Tenho tanta saudade de mim...

sexta-feira, setembro 08, 2006

holocausto

Eu tenho tanta pena de morrer, de deixar tanta coisa... Outro dia uma tal de espírita veio me dizer que era bobagem pensar assim, que lá do outro lado existem coisas melhores. Mas não pra comer. Eu aposto! Ninguém come lá. Onde já se viu dizer que alma come? Eu acho que é por isso que tem tanta alma penada pelo mundo afora, todas com fome, coitadas... Eu me lembro dos tempos de menina que mamãe fazia uns cozidos tão bons, papai trazia caças pra fazer paçoca e assados. Mas depois de velho ninguém mais se governa. Nem mesmo o que enfio goela abaixo eu determino. Um batalhão a me apontar um monte de armas a começar pelo meu médico da pressão. Ele não come nada insosso. E fica jogando piadinhas dizendo que eu sempre ando muito zangada. Se eu comesse, ah, até que seria mais alegre. Minha filha, a discípula do holocausto. Nunca vi tanta tortura. Todos comem diferente de mim, aliás eu sequer como, eu engulo apenas. Nada de paladar, nada de satisfação. Sexo sem prazer. Antes de minhas carnes caírem eu até teria um consolo, mas agora, velha, além de tudo viúva... Melhor nem pensar nestas coisas, é pecado. E dizem que minhas taxas aumentam, só minha paciência que não. E reclamam “faça exercícios”. Trabalhei a vida toda cuidando de menino atentado e lavando roupa de marido. Eu mereço descanso!

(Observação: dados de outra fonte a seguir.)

(* ===== verification/Chaos.v ===== *)
(** * The chaos harness

    chaos/: fault injection around a node's stable storage and its store, the
    event log, the cluster of nodes a scenario drives (crashes, restarts,
    partitions, deterministic scheduling, client calls, bounded waits) and
    random scenarios. What the nodes themselves do is an interface. *)

From S2P Require Import Prelude Bytes Http Format Codec Wal SkipList MemTable MemStore Command StateMachine SmSnapshot.
From S2P Require Import AtomicFile RaftLog RaftFormat RaftPersist RaftNode RaftElection Applier Transport DbNode InvariantTracker.
From stdpp Require Import base tactics list numbers gmap fin_sets sorting.
From Stdlib Require Import Strings.Byte.
From Stdlib Require Import ZArith Lia.
From Stdlib Require String.
Import String.StringSyntax.
#[local] Open Scope Z_scope.

(** ** Fault injection: faults.go *)

Section FaultyPersister.
Context {P Env : Type} `{Persister P Env}.

Record faultyPersister := MkFaultyP {
  inner : P;
  failNextSave : bool;
  failNextSnapshot : bool }.

Definition faulty_FailNextSave (p : faultyPersister) : faultyPersister := MkFaultyP (inner p) true (failNextSnapshot p).
Definition faulty_FailNextSnapshotSave (p : faultyPersister) : faultyPersister := MkFaultyP (inner p) (failNextSave p) true.

Definition faulty_SaveState (p : faultyPersister) (e : Env) (st : PersistentState) :
    faultyPersister * result save_error unit :=
  if failNextSave p then (MkFaultyP (inner p) false (failNextSnapshot p), Err ErrSimulated)
  else let '(i, r) := SaveState (inner p) e st in (MkFaultyP i false (failNextSnapshot p), r).

Definition faulty_SaveSnapshot (p : faultyPersister) (e : Env) (s : Snapshot) :
    faultyPersister * result save_error unit :=
  if failNextSnapshot p then (MkFaultyP (inner p) (failNextSave p) false, Err ErrSimulated)
  else let '(i, r) := SaveSnapshot (inner p) e s in (MkFaultyP i (failNextSave p) false, r).

Definition faulty_LoadState (p : faultyPersister) : result load_error PersistentState := LoadState (inner p).
Definition faulty_LoadSnapshot (p : faultyPersister) : result load_error Snapshot := LoadSnapshot (inner p).

#[export] Instance faulty_Persister : Persister faultyPersister Env := {
  SaveState := faulty_SaveState; LoadState := faulty_LoadState;
  SaveSnapshot := faulty_SaveSnapshot; LoadSnapshot := faulty_LoadSnapshot;
  represents p d := represents (inner p) d }.
Lemma script_fault_scripted opts maxPending s : scripted opts maxPending s -> scripted opts maxPending (script_fault opts s).
Proof using Type.
  intros [Hr Hi Hb Hp Hf]. unfold script_fault. destruct (_ && _) eqn:E; [|done].
  apply andb_prop in E as [_ E]. apply Z.ltb_lt in E. destruct (Intn _ _) as [d r]. case_bool_decide; [|done].
  destruct (injectRandomFault _ _) as [[c fired] r']. split; [by apply with_cluster_recording|done..|].
  cbn. destruct fired; lia.
Qed.

Lemma script_invoke_scripted opts maxPending keys s :
  sc_invoked s < ro_NumOps opts -> zlen (sc_pending s) < maxPending ->
  scripted opts maxPending s -> scripted opts maxPending (script_invoke keys s).
Proof using Type.
  intros Hn Hm [Hr Hi Hb Hp Hf]. unfold script_invoke, randomKind. destruct (Intn (sc_rnd s) 3) as [k r].
  destruct (Intn r _) as [ki r1]. destruct (pickNode _ _ _) as [[node|] r2]; [|done].
  destruct (if bool_decide _ then _ else _) as [value r3]. set (kind := match k with O => _ | S _ => _ end).
  pose proof (Invoke_recording (sc_h s) (sc_pending s) (lit "rand-client-" ++ itoa (sc_clientSeq s + 1))
    (u64 (sc_clientSeq s + 1)) kind node (nth ki keys []) value) as F.
  split; cbn in *; [|lia|lia| |done].
  - apply F; [|done]. by destruct k as [|[|]].
  - unfold zlen in *. rewrite length_app. cbn. lia.
Qed.

Lemma script_resolve_scripted opts maxPending rounds s :
  scripted opts maxPending s -> scripted opts maxPending (script_resolve rounds s).
Proof using Type.
  intros [Hr Hi Hb Hp Hf]. unfold script_resolve. destruct (Intn _ _) as [idx r].
  destruct (sc_pending s !! idx) as [p|] eqn:E; [|done]. pose proof (take_drop_middle _ _ _ E) as Ed.
  rewrite <- Ed in Hr. split; cbn; [by apply Resolve_recording|by rewrite Resolve_nextID|done| |done].
  unfold zlen in *. rewrite <- Ed in Hp. rewrite length_app in *. cbn in Hp. lia.
Qed.

Lemma script_step_scripted opts maxPending rounds keys s :
  scripted opts maxPending s -> scripted opts maxPending (script_step opts maxPending rounds keys s).
Proof using Type.
  intros Hs. unfold script_step. set (s1 := MkScript _ _ _ _ _ _).
  assert (scripted opts maxPending s1) as H1 by (destruct Hs; split; [by apply with_cluster_recording|done..]).
  apply script_fault_scripted in H1. destruct (script_fault opts s1) as [h r ps inv cl fa]. cbn.
  destruct ((inv <? _) && _) eqn:E.
  - apply andb_prop in E as [E1 E2]. apply Z.ltb_lt in E1, E2. destruct (negb _).
    + by apply script_invoke_scripted.
    + destruct (Intn r 2) as [coin r']. assert (scripted opts maxPending (MkScript h r' ps inv cl fa)) by (by destruct H1).
      case_bool_decide; [by apply script_invoke_scripted|by apply script_resolve_scripted].
  - destruct (0 <? _); [by apply script_resolve_scripted|done].
Qed.

Lemma script_loop_scripted fuel opts maxPending rounds keys s :
  scripted opts maxPending s -> scripted opts maxPending (script_loop fuel opts maxPending rounds keys s).
Proof using Type.
  revert s. induction fuel as [|k IH]; intros s Hs; cbn; [done|]. destruct (_ || _); [|done].
  by apply IH, script_step_scripted.
Qed.

Lemma scripted_start opts maxPending c r : 0 < ro_NumOps opts -> 0 <= maxPending ->
  scripted opts maxPending (MkScript (NewHarness c) r [] 0 0 0).
Proof using Type. intros Hn Hm. repeat split; cbn; try done; [constructor|lia]. Qed.

Lemma validate_from_fresh (ops : list Operation) seen :
  Forall (fun op => validate_op op = None) ops -> NoDup (op_ID <$> ops) -> (forall op, op ∈ ops -> op_ID op ∉ seen) ->
  validate_from seen ops = None.
Proof using Type.
  revert seen. induction ops as [|op ops IH]; intros seen Hv Hn Hs; [done|]. cbn in *.
  apply Forall_cons in Hv as [Ho Hv]. apply NoDup_cons in Hn as [Hni Hn].
  rewrite bool_decide_eq_false_2 by (apply Hs; by left). rewrite Ho. apply IH; [done..|].
  intros op' Hin. rewrite elem_of_union, elem_of_singleton. intros [E|E]; [|eapply Hs; [by right|done]].
  apply Hni. rewrite <- E. by apply list_elem_of_fmap_2.
Qed.

Lemma recorded_history h : recording h [] ->
  Validate (h_ops h) = None /\ (op_ID <$> h_ops h) ≡ₚ seqZ 1 (h_nextID h) /\ NoDup (ticks (h_ops h)).
Proof using Type.
  intros [Hid _ Hv _ Hf _]. rewrite !app_nil_r in *. split_and!; [|done..].
  apply validate_from_fresh; [done| |set_solver]. rewrite Hid. apply NoDup_seqZ.
Qed.
End Harness.

(** ** Theorems *)

(** A random correctness run asks for at least one operation or is
    refused. Otherwise the history it returns is one the checker accepts as
    well-formed: each operation it invoked, numbered from 1 and at most
    [NumOps] of them, is recorded exactly once, whatever the cluster, the
    injected faults and the random choices did, and no two invocations or
    completions share a tick, so that real time orders them. *)
Theorem random_run_records_every_operation {W R} `{Fleet W} (quote : bytes -> bytes) (err_text : chaos_error -> bytes)
    (Intn : R -> nat -> nat * R) (newRand : Z -> R) (c : Cluster W) opts :
  match (RunRandomCorrectness quote err_text Intn newRand c opts).2 with
  | None => ro_NumOps opts <= 0
  | Some ops => 0 < ro_NumOps opts /\ Validate ops = None /\ NoDup (ticks ops) /\
      exists n, 0 <= n <= ro_NumOps opts /\ (op_ID <$> ops) ≡ₚ seqZ 1 n
  end.
Proof.
  unfold RunRandomCorrectness. destruct (_ <=? 0) eqn:E; [by apply Z.leb_le|]. apply Z.leb_gt in E. cbn.
  set (mp := if _ <=? 0 then 3 else _). assert (0 <= mp) as Hmp by (unfold mp; destruct (Z.leb_spec (ro_MaxPending opts) 0); lia).
  set (s := script_loop _ _ _ _ _ _ _ _ _).
  assert (scripted opts mp s) as [Hr Hi Hb _ _] by (by apply script_loop_scripted, scripted_start).
  pose proof (re_next _ _ Hr). apply (resolve_all_recording quote err_text) with (maxRounds := if ro_MaxApplyRounds opts <=? 0 then 20 else ro_MaxApplyRounds opts) in Hr.
  apply recorded_history in Hr as (Hv & Hid & Ht). rewrite resolve_all_nextID in Hid. split_and!; [done..|].
  exists (h_nextID (sc_h s)). split; [lia|done].
Qed.

(** ** A lost write recorded as successful *)

Definition no_text (e : chaos_error) : bytes := lit "error".

(** Node 0 led, was cut off, and is back; node 1 leads and has committed one
    entry of its own. *)
Definition two_leaders : Cluster lab :=
  let c := Advance (ElectLeader (Chaos.Partition (ElectLeader start node0).1 node0) node1).1 1 in
  let c := (Chaos.Propose plain c node1 (NewPutCommand (lit "w") 1 (lit "a") (lit "1"))).1 in
  Chaos.Heal (Advance c 1) node0.

Definition holds_key (key : bytes) (id : bytes) (c : Cluster lab) : bool :=
  match LogicalState c id with Ok m => bool_decide (is_Some (m !! key)) | Err _ => true end.

(** A write is recorded as [OutcomeOK] when its node has applied any
    entry at the index the write was given: a write proposed on a deposed
    leader and overwritten by its successor's entry is recorded as
    successful, although no node ever applies it; the history is then not
    linearizable by the fault of the harness and not of the cluster. *)
Theorem lost_write_recorded_ok :
  let r := Put plain no_text (NewHarness two_leaders) node0 (lit "c") 1 (lit "k") (lit "v") 20 in
  (op_Outcome <$> h_ops r.1 = [OutcomeOK]) /\ AssertInvariants (h_cluster r.1) = None /\
  ((fun id => holds_key (lit "k") id (h_cluster r.1)) <$> [node0; node1; node2]) = [false; false; false] /\
  ((fun id => holds_key (lit "a") id (h_cluster r.1)) <$> [node0; node1; node2]) = [true; true; true].
Proof. intros r. unfold r. split_and!; vm_compute; reflexivity. Qed.
Lemma plain_readOnly (h : handler) : plain h -> plain (readOnly h).
Proof. intros Hh s r v. unfold readOnly. case_if; [plain_headers|apply Hh]. Qed.

Lemma plain_auth token (h : handler) : plain h -> plain (authMiddleware token h).
Proof. intros Hh s r v. unfold authMiddleware. case_if; [plain_headers|apply Hh]. Qed.

Lemma plain_handleReady : plain handleReady.
Proof. intros s r v. unfold handleReady. repeat case_match; plain_headers. Qed.

Lemma plain_proposeAndRespond e s cmd v : (allow_origin, v) ∉ resp_headers (proposeAndRespond e s cmd).2.
Proof. unfold proposeAndRespond. repeat case_match; plain_headers. Qed.

Lemma plain_handleKV e : plain (handleKV e).
Proof.
  intros s r v. unfold handleKV. case_if; [plain_headers|]. case_if.
  { unfold handleKVPut. destruct (r_body r); [|plain_headers]. case_if; [plain_headers|]. apply plain_proposeAndRespond. }
  case_if.
  { unfold handleKVGet. repeat case_match; plain_headers. }
  case_if; [apply plain_proposeAndRespond|plain_headers].
Qed.

Lemma plain_handleAdminSnapshot e : plain (handleAdminSnapshot e).
Proof. intros s r v. unfold handleAdminSnapshot. repeat case_match; plain_headers. Qed.

Lemma isAllowedOrigin_spec s o : isAllowedOrigin s o = true <-> o ∈ corsOrigins s.
Proof.
  unfold isAllowedOrigin. rewrite existsb_exists. setoid_rewrite bool_decide_eq_true.
  setoid_rewrite <-list_elem_of_In. naive_solver.
Qed.

(** The origin a browser is told it may read the response from. *)
Definition reflects_allowed (s : Server) (r : request) (resp : api_response) : Prop :=
  forall v, (allow_origin, v) ∈ resp_headers resp ->
    v = [header_Get (r_header r) (lit "Origin")] /\ header_Get (r_header r) (lit "Origin") ∈ corsOrigins s.

Lemma cors_spec (h : handler) s r :
  plain h ->
  reflects_allowed s r (cors h s r).2 /\
  (r_method r = MethodOptions -> (cors h s r).1 = s /\ code (cors h s r).2 = 204) /\
  (r_method r <> MethodOptions -> (cors h s r).1 = (h s r).1 /\ code (cors h s r).2 = code (h s r).2 /\
    body (cors h s r).2 = body (h s r).2).
Proof.
  intros Hh. unfold cors. cbv zeta. set (o := header_Get _ _). set (allowed := _ && _).
  assert (Hvary : forall v, (allow_origin, v) ∈ (lit "Vary", [lit "Origin"]) :: (if allowed then [(allow_origin, [o])] else []) ->
    v = [o] /\ o ∈ corsOrigins s).
  { intros v [Hv|Hv]%elem_of_cons; [discriminate Hv|]. destruct allowed eqn:Ea; [|by apply not_elem_of_nil in Hv].
    apply list_elem_of_singleton in Hv. injection Hv as ->. split; [done|].
    subst allowed. zbool. by apply isAllowedOrigin_spec. }
  case_bool_decide as Hm; (split; [|split; [done|]]); try done.
  - intros v. cbn [resp_headers snd]. rewrite elem_of_app. intros [Hv|Hv]; [by apply Hvary|]. exfalso.
    destruct allowed; [|by apply not_elem_of_nil in Hv]. revert Hv.
    rewrite !elem_of_cons, elem_of_nil. intros [Hv|[Hv|[Hv|[]]]]; discriminate Hv.
  - intros v. pose proof (Hh s r v) as Hp. destruct (h s r) as [s' resp]. cbn [resp_headers snd with_headers] in *.
    rewrite elem_of_app. intros [Hv|Hv]; [by apply Hvary|done].
  - intros _. by destruct (h s r).
Qed.

Lemma readOnly_pure (h : handler) s r : (forall s r, (h s r).1 = s) -> (readOnly h s r).1 = s.
Proof. intros Hh. unfold readOnly. by case_if. Qed.

Lemma handleReady_pure s r : (handleReady s r).1 = s.
Proof. unfold handleReady. by repeat case_match. Qed.
Definition closingMarker : Command :=
  NewPutCommand (lit "forge-chaos-closing-marker") 1 (lit "closing-marker") (lit "done").

(** From a cluster just opened to the verdict. *)
Definition chaos_run (c : Chaos.Cluster W) (seed steps convergeRounds : Z) : Chaos.Cluster W * verdict :=
  let c := RunRandomScenario quote c (NewRandomPlan Intn newRand seed (k_ids c) steps) in
  let c := HealPartitions (fold_left Chaos.Heal (k_ids c) c) in
  match restart_all c (k_ids c) with
  | (c, Err e) => (c, Failed (Some e))
  | (c, Ok _) =>
      match WaitForLeader c convergeRounds with
      | (c, Err e) => (c, Failed (Some e))
      | (c, Ok leader) =>
          match Chaos.Propose quote c leader closingMarker with
          | (c, Err e) => (c, Failed (Some e))
          | (c, Ok _) =>
              match WaitForConvergence (Settle c) convergeRounds [] with
              | (c, Err e) => (c, Failed (Some e))
              | (c, Ok _) => match AssertInvariants c with
                             | Some _ => (c, Failed None)
                             | None => (c, Pass)
                             end
              end
          end
      end
  end.

(** [baseDir] is the temporary directory, [None] when there is none. *)
Definition chaos_main (w : W) (baseDir : option bytes) (seed nodes steps convergeRounds : Z) : option (Chaos.Cluster W) * verdict :=
  match baseDir with
  | None => (None, ExitEarly)
  | Some dir =>
      match NewCluster w (lit "forge-chaos") seed (MkChaosConfig nodes dir 0 0 0) with
      | Err _ => (None, ExitEarly)
      | Ok c => let '(c, v) := chaos_run c seed steps convergeRounds in (Some c, v)
      end
  end.
End ForgeChaos.

(** ** Healing leaves every node running *)

Section Marks.
Context {W : Type} `{Fleet W}.
Implicit Types c : Chaos.Cluster W.

(** The harness's own marks: who exists, is crashed or cut off. *)
Definition marks c : list bytes * gset bytes * gset bytes * list (list bytes) := (k_ids c, k_crashed c, k_partitioned c, k_groups c).

Lemma advance_marks c rounds : marks (Advance c rounds) = marks c.
Proof using Type.
  assert (forall x, marks (ApplyAllAvailable x).1 = marks x) as Ha.
  { intros x. unfold ApplyAllAvailable. by destruct (fold_left _ _ _) as [w errs]. }
  unfold Advance. induction (Z.to_nat rounds) as [|k IH]; [done|]. cbn [Nat.iter]. rewrite <- IH.
  by etrans; [apply (Ha (DrainAll (TickAll _)))|].
Qed.

Lemma leader_loop_marks rounds c ids : marks (leader_loop rounds c ids).1 = marks c.
Proof using Type.
  revert c. induction rounds as [|k IH]; intros c; cbn [leader_loop]; destruct (CurrentLeaderAmong c ids); try done.
  by rewrite IH, advance_marks.
Qed.

Lemma convergence_loop_marks rounds c ids : marks (convergence_loop rounds c ids).1 = marks c.
Proof using Type.
  revert c. induction rounds as [|k IH]; intros c; cbn [convergence_loop]; destruct (AssertConverged c ids); try done.
  by rewrite IH, advance_marks.
Qed.

Lemma propose_marks quote c id cmd : marks (Chaos.Propose quote c id cmd).1 = marks c.
Proof using Type. unfold Chaos.Propose. destruct (live_node c id); [|done]. by destruct (fl_propose _ _ _). Qed.

Lemma heal_all_marks c ids :
  let c' := fold_left Chaos.Heal ids c in
  k_ids c' = k_ids c /\ k_crashed c' = k_crashed c /\ k_partitioned c' = k_partitioned c ∖ list_to_set ids.
Proof using Type.
  revert c. induction ids as [|id ids IH]; intros c; cbn; [split_and!; [done..|set_solver]|].
  destruct (IH (Chaos.Heal c id)) as (-> & -> & ->). cbn. split_and!; [done|done|set_solver].
Qed.

Lemma restart_all_marks c ids c' : restart_all c ids = (c', Ok tt) ->
  k_ids c' = k_ids c /\ k_crashed c' = k_crashed c ∖ list_to_set ids /\ k_partitioned c' ⊆ k_partitioned c /\ k_groups c' = k_groups c.
Proof using Type.
  revert c. induction ids as [|id ids IH]; intros c; cbn; [intros [= <-]; split_and!; [done|set_solver|set_solver|done]|].
  unfold IsCrashed. case_bool_decide as Hc.
  - unfold RestartNode, IsCrashed. rewrite bool_decide_eq_true_2 by done. cbn [negb]. unfold openNode.
    destruct (fl_open _ _ _) as [w [[]|e]]; [|done]. intros (E1 & E2 & E3 & E4)%IH. cbn in *.
    rewrite E1, E2, E4. split_and!; [done|set_solver|set_solver|done].
  - intros (-> & -> & E3 & ->)%IH. split_and!; [done|set_solver|done|done].
Qed.

(** Everything heals, restarts and converges before a run passes. *)
Lemma all_equal_spec c first want ids : all_equal c first want ids = Ok tt ->
  forall id, id ∈ ids -> exists got, LogicalState c id = Ok got /\ stateEqual want got = true.
Proof using Type.
  induction ids as [|i ids IH]; cbn; [intros _ id Hid; by apply not_elem_of_nil in Hid|].
  destruct (LogicalState c i) as [got|] eqn:E; [|done]. destruct (stateEqual want got) eqn:Es; [|done].
  intros Hi id [->|Hid]%elem_of_cons; [by exists got|by apply IH].
Qed.

Lemma convergence_loop_ok rounds c ids c' : convergence_loop rounds c ids = (c', Ok tt) -> AssertConverged c' ids = Ok tt.
Proof using Type.
  revert c. induction rounds as [|k IH]; intros c; cbn [convergence_loop];
    destruct (AssertConverged c ids) as [[]|] eqn:E; try done; [by intros [= <-]..|apply IH].
Qed.
End Marks.

Lemma filter_everyone {A} (P : A -> Prop) `{!forall x, Decision (P x)} (l : list A) : (forall x, x ∈ l -> P x) -> filter P l = l.
Proof.
  induction l as [|x l IH]; intros Hl; [done|]. rewrite filter_cons_True by (apply Hl; by left). f_equal.
  apply IH. intros y Hy. apply Hl. by right.
Qed.

Lemma Load_validates ParseDuration Getenv cfg : Load ParseDuration Getenv = Ok cfg -> Validate cfg = Ok tt.
Proof.
  unfold Load. unfold mbind, result_bind. repeat (match goal with |- match ?x with Ok _ => _ | Err _ => _ end = _ -> _ =>
    destruct x as [?|?] eqn:?; [|done] end). match goal with u : () |- _ => destruct u end. by intros [= <-].
Qed.

Lemma Open_id c content flips p r d : Open c content flips p r = Ok d -> db_id d = d_ID c.
Proof.
  unfold Open. repeat (case_bool_decide; [done|]). destruct (negb _); [done|]. repeat (case_bool_decide; [done|]).
  destruct (NewMemStore _ _); [|done]. destruct (NewNode _ _ _ _ _ _ _ _); [|done].
  by intros [= <-].
Qed.

(** The place of a step in a list of steps. *)
Ltac place E :=
  lazymatch type of E with
  | _ :: _ = ?l ++ _ => let l' := fresh "acts" in destruct l as [|? l']; [try discriminate E|injection E as <- E; place E]
  | [] = ?l ++ _ => destruct l; discriminate E
  end.

(** A close that returned an error, among the actions of a list. *)
Ltac failed_close H :=
  repeat (apply elem_of_cons in H as [H|H]; [first [discriminate H|injection H as -> H; by symmetry]|]);
  by apply not_elem_of_nil in H.

(** ** Theorems *)

(** C36. A process leaves nothing open behind. Whichever step of start-up
    fails, the close of every resource acquired before it is called, once and
    in reverse order, and the exit code is 1. A process that came up holds
    exactly its transport, node, RPC server and HTTP server, and ends with
    code 0 after its shutdown has called the close of each, once and in
    reverse order, also when an earlier close returned an error. A close that
    returns an error is one of the three the environment made fail, so with
    none of those nothing stays open. The node starts ticking only when its
    RPC server listens, at a positive interval. *)
Theorem forgedb_releases_everything load e :
  let '(acts, level, code) := forgedb_main load e in
  open_after [] acts = Some [] /\
  (forall x, Release x true ∈ acts -> match x with
     | ResHTTP => se_httpErr e | ResNode => se_nodeErr e | ResTransport => se_transportErr e | ResGRPC => false end = true) /\
  (code = 0 <-> exists cfg srv, load = Ok cfg /\ (newServer e cfg).2 = Ok srv) /\ (code <> 0 -> code = 1) /\
  (forall cfg acts1 srv, load = Ok cfg -> newServer e cfg = (acts1, Ok srv) ->
     open_after [] acts1 = Some [ResHTTP; ResGRPC; ResNode; ResTransport] /\ acts = acts1 ++ shutdown e) /\
  forall acts1 tick acts2, acts = acts1 ++ RunNode tick :: acts2 -> 0 < tick /\ Acquire ResGRPC ∈ acts1.
Proof.
  unfold forgedb_main. destruct load as [cfg|err].
  2: { split_and!; [done|set_solver|naive_solver|done|naive_solver|intros acts1 tick acts2 E; by destruct acts1]. }
  assert (0 < if TickInterval cfg <=? 0 then DefaultTickInterval else TickInterval cfg) as Ht.
  { unfold DefaultTickInterval. destruct (Z.leb_spec (TickInterval cfg) 0); lia. }
  destruct (newServer e cfg) as [acts res] eqn:En.
  assert (let all := acts ++ match res with Ok _ => shutdown e | Err _ => [] end in
    open_after [] all = Some [] /\
    (forall x, Release x true ∈ all -> match x with
       | ResHTTP => se_httpErr e | ResNode => se_nodeErr e | ResTransport => se_transportErr e | ResGRPC => false end = true) /\
    (is_ok res = true -> open_after [] acts = Some [ResHTTP; ResGRPC; ResNode; ResTransport]) /\
    forall acts1 tick acts2, all = acts1 ++ RunNode tick :: acts2 -> 0 < tick /\ Acquire ResGRPC ∈ acts1) as (Hopen & Herr & Hup & Hrun).
  { revert En. unfold newServer, api_Start. cbv zeta. destruct (Open _ _ _ _ _) as [node|err];
      [destruct (se_listen e (GRPC cfg)) as [ga|]; [destruct (se_listen e (HTTP cfg)) as [ha|]|]|];
      intros [= <- <-]; (split; [done|]);
      (split; [intros x Hx; unfold shutdown, api_Shutdown in Hx; cbn in Hx; failed_close Hx|]); (split; [done|]);
      intros acts1 tick acts2 E; unfold shutdown, api_Shutdown in E; cbn in E; place E.
    all: injection E as <- _; split; [done|set_solver]. }
  destruct res as [srv|err]; rewrite ?app_nil_r in *; (split; [done|]; split; [done|]); (split; [|split; [done|split; [|done]]]).
  - split; [intros _|done]. exists cfg, srv. by rewrite En.
  - intros cfg' acts1 srv' [= <-] E. rewrite En in E. injection E as <- <-. split; [by apply Hup|done].
  - split; [done|]. intros (cfg' & srv & [= <-] & E). by rewrite En in E.
  - intros cfg' acts1 srv' [= <-] E. by rewrite En in E.
Qed.

(** What a process serves is what it was configured with: the API of a node
    that came up from a loaded configuration has the configured token, which
    is not empty, its body limit and its origins, and sends clients to its
    roster's addresses, so that no request reaches a protected route without
    the token. *)
Theorem started_server_requires_token ParseDuration Getenv cfg e acts srv env r :
  Load ParseDuration Getenv = Ok cfg -> newServer e cfg = (acts, Ok srv) ->
  let s := srv_api srv in
  apiToken s = APIToken cfg /\ APIToken cfg <> [] /\ maxValueBytes s = MaxValueBytes cfg /\ 0 < maxValueBytes s /\
  corsOrigins s = CORSOrigins cfg /\ peerHTTP s = PeerHTTPAddrs cfg /\ db_id (node s) = NodeID cfg /\
  (protected (route_of (r_path r)) = true -> r_method r <> MethodOptions -> bearerTokenValid r (APIToken cfg) = false ->
   (Api.ServeHTTP env s r).1 = s /\ code (Api.ServeHTTP env s r).2 = 401).
Proof.
  intros Hl En. apply Load_validates, Validate_peers in Hl as (_ & Ht & Hv & _). revert En. unfold newServer, api_Start. cbv zeta.
  destruct (Open _ _ _ _ _) as [d|] eqn:Eo; [|done]. apply Open_id in Eo.
  destruct (se_listen e (GRPC cfg)); [|done]. destruct (se_listen e (HTTP cfg)); [|done]. intros [= <- <-]. cbn [srv_api].
  set (s := NewServer _ _ _ _). assert (s = MkServer d (PeerHTTPAddrs cfg) (kvClientIDPrefix ++ db_id d) (u64 (se_now e))
    (APIToken cfg) (MaxValueBytes cfg) (CORSOrigins cfg)) as ->.
  { unfold s, NewServer. cbn. rewrite (proj2 (Z.gtb_lt _ _)) by lia. done. }
  split_and!; try done. intros Hp Hm Hb. by apply ServeHTTP_denied.
Qed.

Nem isso, nem isso... Fazer que eu caminhe feito idiota pela praça da cidade. Acho que fazem de mal, só pra eu ver o sorveteiro, o pipoqueiro e a mulher do churrasquinho... Eu já nem fico tão aborrecida, eu como escondida depois e pronto. Eles descobrem tudo, eu sei, mas aí ninguém vai me tirar a comida fora mesmo. E nem adianta ralhar, eu sou surda. Uma das vantagens da velhice: a surdez oportuna. Tratei de ficar surda logo, é bom, ajuda. Só não aceito que digam que sou broca. Sonsa, talvez. Sempre gostei da Capitu, seus olhos dissimulados. Os meus, iguais. E minhas netas nunca entenderam como ser. Por isso estão todas encalhadas. Na idade delas eu tinha até anel de compromisso e as minhas carnes eram fartas, não era mirrada. Elas não comem sarapatéu todo final de semana como eu fazia. Nenhum viço... E ainda chamam de moda. Dizem que os rapazes gostam assim. Mentira, homem não pensa além do que está entre as pernas. Até isso eu já compreendia e estas tontas ficam se matando por uma coisa vã. Vai entender essas meninas. Melhor mesmo ficar quieta com meus comprimidos. Um dia aprendo. Um dia... Espero que não demorem para o almoço...

Um comentário:

Anônimo disse...

Que brilhantismo de humor! Texto divertidissimo, inspirado e com um tom crítico fino bem acertado! Parabéns!!